Pattern of cerebral atherosclerosis in Hong Kong Chinese. Severity in intracranial and extracranial vessels.
The clinical pattern of stroke and the angiographic distribution of cerebral atherosclerosis in Chinese are different from those in Caucasians. Pathological data from autopsy studies are lacking.
The intracranial and extracranial arteries supplying the brains of 114 consecutive Chinese patients undergoing autopsy in a regional general hospital were examined by computer-assisted morphometric analysis under a microscope as well as by macroscopic grading for atherosclerotic narrowing. The severity was correlated with various atherosclerosis-related factors.

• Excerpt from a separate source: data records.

(* ===== verification/Install.v ===== *)
(** * The agent install transaction (crates/nrm-sidecar/src/main.rs)

    [run_agent_install_transaction] drives the steps of an installation, each of which
    runs on the remote host and may fail: the trait [AgentInstallOps] is a class, and nothing is
    assumed of its steps.  The same transaction over steps that write down their
    calls and answers shows which calls an installation makes, and that its report follows from
    their answers.  PosixInstallOps.v has the steps of [PosixSshInstallOps]. *)
From S2P Require Import Prelude.

(** ** The steps *)

Record StagedInstall := { target_path : bytes; stage_path : bytes; backup_path : bytes; had_previous : bool }.
Record ActivatedInstall := { staged : StagedInstall; activated_had_previous : bool }.
Record RollbackOutcome := { rollback_target_path : bytes; restored_previous : bool }.
Inductive ActivationRecoveryKind :=
| ActivationUnchangedPresent | ActivationUnchangedMissing | RestoredPrevious | RemovedCandidate.
Record ActivationRecovery := { recovery_target_path : bytes; kind : ActivationRecoveryKind }.

(** [anyhow::Error]: its text, and whether a bootstrap timeout is in its chain. *)
Record error := { error_text : bytes; is_bootstrap_timeout : bool }.

(** The trait; a step acts on the state [W] of the host and of the connection. *)
Class AgentInstallOps (W : Type) := {
  stage : W -> result error StagedInstall * W;
  validate_staged : StagedInstall -> W -> result error unit * W;
  ensure_activation_budget : W -> result error unit * W;
  activate : StagedInstall -> W -> result error ActivatedInstall * W;
  reconcile_activation : StagedInstall -> W -> result error ActivationRecovery * W;
  validate_reconciliation : ActivationRecovery -> W -> result error unit * W;
  validate_activated : ActivatedInstall -> W -> result error unit * W;
  rollback : ActivatedInstall -> W -> result error RollbackOutcome * W;
  validate_rollback : RollbackOutcome -> W -> result error unit * W;
  cleanup : StagedInstall -> W -> result error unit * W }.

(** ** The transaction *)

Inductive AgentInstallFinalState := TargetUnchanged | PreviousRestored | CandidateHealthy | LiveStateUnknown.
Record AgentInstallTransactionError := {
  final_state : AgentInstallFinalState; bootstrap_timeout : bool; message : bytes }.

Definition install_transaction_error_with_timeout (s : AgentInstallFinalState) (timeout : bool) (text : bytes) :
    AgentInstallTransactionError :=
  {| final_state := s; bootstrap_timeout := timeout; message := text |}.

Definition install_phase_failure (prefix : bytes) (e : error) : bytes :=
  if is_bootstrap_timeout e then B"bootstrap_timeout: " ++ prefix ++ B": " ++ error_text e
  else prefix ++ B": " ++ error_text e.

Definition kind_debug (k : ActivationRecoveryKind) : bytes :=
  match k with
  | ActivationUnchangedPresent => B"ActivationUnchangedPresent"
  | ActivationUnchangedMissing => B"ActivationUnchangedMissing"
  | RestoredPrevious => B"RestoredPrevious"
  | RemovedCandidate => B"RemovedCandidate"
  end.
Definition recovered_state (k : ActivationRecoveryKind) : AgentInstallFinalState :=
  match k with
  | ActivationUnchangedPresent | ActivationUnchangedMissing => TargetUnchanged
  | RestoredPrevious | RemovedCandidate => PreviousRestored
  end.

Section Transaction.
Context {W : Type} `{AgentInstallOps W}.
Abbreviation outcome := (result AgentInstallTransactionError ActivatedInstall * W)%type.
Abbreviation fail s t m w := ((Err (install_transaction_error_with_timeout s t m), w) : outcome).

(** A failure before the target is touched: the stage is cleaned up. *)
Definition abandon (s : StagedInstall) (prefix : bytes) (e : error) (w : W) : outcome :=
  let '(cleaned, w) := cleanup s w in
  match cleaned with
  | Ok _ => fail TargetUnchanged (is_bootstrap_timeout e) (install_phase_failure prefix e) w
  | Err c => fail TargetUnchanged (is_bootstrap_timeout e || is_bootstrap_timeout c)
               (install_phase_failure prefix e ++ B"; cleanup_failed: " ++ error_text c) w
  end.

(** After a failed activation. *)
Definition recover (s : StagedInstall) (e : error) (w : W) : outcome :=
  match reconcile_activation s w with
  | (Err r, w) =>
      fail LiveStateUnknown (is_bootstrap_timeout e || is_bootstrap_timeout r)
        (B"rollback_failed: activation reconciliation failed: " ++ error_text r ++
         B"; original activation failure: " ++ error_text e) w
  | (Ok recovery, w) =>
      match validate_reconciliation recovery w with
      | (Err r, w) =>
          fail LiveStateUnknown (is_bootstrap_timeout e || is_bootstrap_timeout r)
            (B"rollback_failed: reconciled target reprobe failed: " ++ error_text r ++
             B"; original activation failure: " ++ error_text e) w
      | (Ok _, w) =>
          fail (recovered_state (kind recovery)) (is_bootstrap_timeout e)
            (install_phase_failure (B"activation_failed") e ++ B"; reconciliation=" ++ kind_debug (kind recovery)) w
      end
  end.
Lemma clear_paths_lookup l m c :
  (forall path, 0 <= c path /\ m !! path = stored (c path + occurrences path l)) ->
  forall path, foldl clear_path m l !! path = stored (c path).
Proof.
  revert m. induction l as [|x l IH]; intros m Hm path; cbn [foldl].
  - rewrite (proj2 (Hm path)). by rewrite Z.add_0_r.
  - apply IH. intros q. destruct (Hm q) as [Hq Eq]. split; [done|]. rewrite occurrences_cons in Eq.
    pose proof (occurrences_nonneg q l). unfold clear_path.
    destruct (Hm x) as [Hx Ex]. rewrite occurrences_cons, bool_decide_eq_true_2 in Ex by done.
    pose proof (occurrences_nonneg x l). rewrite Ex. unfold stored at 1.
    destruct (Z.eqb_spec (c x + (1 + occurrences x l)) 0); [lia|]. cbv zeta. unfold saturating_sub.
    destruct (decide (q = x)) as [->|Hne].
    + rewrite Z.max_l by lia. replace (c x + (1 + occurrences x l) - 1) with (c x + occurrences x l) by lia.
      unfold stored. destruct (c x + occurrences x l =? 0); [by rewrite lookup_delete_eq | by rewrite lookup_insert_eq].
    + rewrite bool_decide_eq_false_2 in Eq by done.
      destruct (Z.max _ _ =? 0); rewrite ?lookup_delete_ne, lookup_insert_ne by done; rewrite Eq; f_equal; lia.
Qed.

Lemma represents_default : represents PendingRemote_default [].
Proof. split; [intros path; apply lookup_empty | done]. Qed.

Lemma represents_register p hs h :
  represents p hs -> zlen hs < u64_max -> represents (register p h) (h :: hs).
Proof.
  intros [Hp Hu] Hb. split.
  - intros path. rewrite bind_cons, occurrences_app. cbn [register exact_paths].
    rewrite (register_paths_lookup _ _ (fun path => occurrences path (hs ≫= hazard_paths))); [f_equal; lia|].
    intros q. split; [apply occurrences_nonneg | apply Hp].
  - cbn. assert (zlen (List.filter unknown_content_mutation hs) <= zlen hs)
      by (unfold zlen; pose proof (List.filter_length_le unknown_content_mutation hs); lia).
    destruct (unknown_content_mutation h); [|done].
    rewrite zlen_cons, Hu. unfold saturating_add. lia.
Qed.

Lemma represents_clear p hs h : represents p (h :: hs) -> represents (clear p h) hs.
Proof.
  intros [Hp Hu]. split.
  - intros path. cbn [clear exact_paths].
    apply (clear_paths_lookup _ _ (fun path => occurrences path (hs ≫= hazard_paths))).
    intros q. split; [apply occurrences_nonneg|]. rewrite Hp, bind_cons, occurrences_app. f_equal. lia.
  - cbn in *. destruct (unknown_content_mutation h); [|done].
    rewrite zlen_cons in Hu. unfold saturating_sub. pose proof (zlen_nonneg (List.filter unknown_content_mutation hs)). lia.
Qed.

Atherosclerosis of the intracranial cerebral vessels was more severe than that of the extracranial vessels. The distal branches of the intracranial vessels were also commonly involved. Hypertension and diabetes mellitus were identified as factors associated only with intracranial atherosclerosis (p < 0.001), whereas ischemic heart disease was associated with atherosclerosis in both the intracranial (p < 0.001) and extracranial (p = 0.012) vessels. Smoking was associated with narrowing of the extracranial vessels only (p = 0.0054).
Compared with figures from Caucasian and Japanese populations, the extent of intracranial atherosclerosis is much more severe in Hong Kong Chinese, whereas atherosclerotic narrowing of the extracranial carotid artery is less severe in Hong Kong Chinese than in Caucasians.